Snow White, the first ever Disney Princess to grace the television screen. Her beauty surpasses all others in the land and she is pursued by her evil stepmother, who will do whatever it takes to remain the most beautiful woman ever. To compound Snow’s problems, she can communicate with animals, there are seven dwarfs kind enough to take care of her, and oh, let’s not forget the handsome prince charming. After all, every girl needs her prince. Is this unrealistic or what? Firstly, there is no such thing as absolute beauty, each and every one of us is beautiful in our own rights. Secondly, the contest between a mother (step or not) and her daughter for beauty seems so…superficial. I mean, why on earth would anyone want to compete with someone who is much younger than them and thus beautiful on a different level? I mean, who comes up with this stuff? Third, I doubt there was ever any guy who could fall in love with you from hearing you sing. If that were the case I would have found my Prince Charming a long time ago.

But all jokes aside, Princess Snow is the “epitome” of the standard of beauty. In the movie, she is first described as having “lips red as the rose, hair black as ebony, skin white as snow”. This description evokes the image of a white woman, who, by the way, must be as pale as ever. This signifies that beauty is defined by having skin as “white as snow”. This reminds me of the Victorian era where white women would powder their skin to achieve that pale skin. These days, non-white women (Asian, Indian, African, Latin American, etc) bleach their skin to achieve that light-skinned look. It is interesting that even though standards of beauty have shifted to include weight, the beauty standard has not changed much. The lighter your skin and the skinnier you are, the more beautiful you are. At least that is the message society and Snow White are telling us.


Snow White and Prince Charming

Aside from beauty standards, Snow’s character displays the typical “damsel in distress” a concept from the medieval ages where knights’s raison d’etres were to save this poor girl from evil. In this case the cruel mother. Further, it is a man (or a man plus seven dwarfs) who will do this saving. Now I know we all need somebody to love, but can’t there ever be a movie about a princess who saves herself? I mean, come on! I am not a feminist but the dependency displayed by most (at least the earlier) princesses shows that women are weak and in need of saving.

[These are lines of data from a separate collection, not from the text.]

Lemma check_spec_complete mode video c :
  check_spec mode video c (check_video mode video c).
Proof.
  unfold check_video.
  destruct (shorts_blocked mode video) eqn:Hs; [by constructor|].
  destruct (get (v_duration_seconds video) 0) as [d|] eqn:Hd; simpl; [|by constructor].
  destruct (Z.ltb_spec d (min_duration_seconds mode)) as [Hlt|Hge]; [by econstructor|].
  assert (Hpd : past_duration mode video) by (split; eauto).
  unfold check_classification.
  destruct (category_blocked mode c) eqn:Hcb; [by constructor|].
  destruct (category_not_allowed mode c) eqn:Hna; [by constructor|].
  assert (Hpc : past_category mode video c) by done.
  destruct (language_blocked mode video) eqn:Hl; [by constructor|].
  destruct (clickbait_blocked mode c) eqn:Hcl; [by constructor|].
  destruct (entertainment_blocked mode c) eqn:He; [by constructor|].
  assert (Hps : past_scores mode video c) by done.
  unfold check_keywords.
  destruct (nonempty (blocked_keywords mode)) eqn:Hk;
    [apply nonempty_true in Hk | apply nonempty_nil in Hk; by constructor].
  destruct (get (v_title video) EmptyString) as [t|] eqn:Ht; simpl;
    [|by eapply spec_no_title].
  destruct (get (v_description video) EmptyString) as [ds|] eqn:Hds; simpl;
    [|by eapply spec_no_description].
  destruct (first_match _ _) as [k|] eqn:Hf.
  - apply first_match_Some in Hf as (l1 & l2 & Heq & Hx & Hl1).
    by eapply spec_keyword.
  - eapply spec_pass; eauto. by apply first_match_miss.
Qed.

Lemma check_spec_of_eq mode video c r :
  check_video mode video c = r → check_spec mode video c r.
Proof. intros <-. apply check_spec_complete. Qed.

(** C1. [check_video] implements the policy: its outcome, verdict or
    exception, is the one the ordered rules of [check_spec] prescribe, and no
    other outcome satisfies them. *)
Theorem check_video_spec mode video c r :
  check_spec mode video c r ↔ check_video mode video c = r.
Proof.
  split; [apply check_spec_sound|apply check_spec_of_eq].
Qed.

(** The shorts check comes first: a short is blocked with the shorts
    reason in a mode that blocks shorts, whatever its duration (too short,
    or not even a number) and whatever its classification. *)
Theorem check_video_shorts_first mode video c :
  block_shorts mode = true → v_is_short video = Val true →
  check_video mode video c = Ok (blocked reason_shorts).
Proof.
  intros Hb Hs. apply check_spec_sound, spec_shorts.
  unfold shorts_blocked. by rewrite Hb, Hs.
Qed.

This and other more contemporary Disney movies perpetuate this idea that women need a man around to be validated, to be a woman. Well, excuse me, Man, but I can live my life just fine without your help.

There is one redeeming factor about Snow White and her encounter with the prince. In the first ten minutes of the movie, Snow is dressed as a scullery maid and is singing to some birds when the prince hears her and joins her in song. She runs but he insists that she stay and they sing to each other in perfect harmony. How corny. But then he recognizes how beautiful she is despite her clothes. Is Disney trying to say that beauty is only skin (or voice) deep? Perhaps. Perhaps not. At least the prince can see past her drab attire.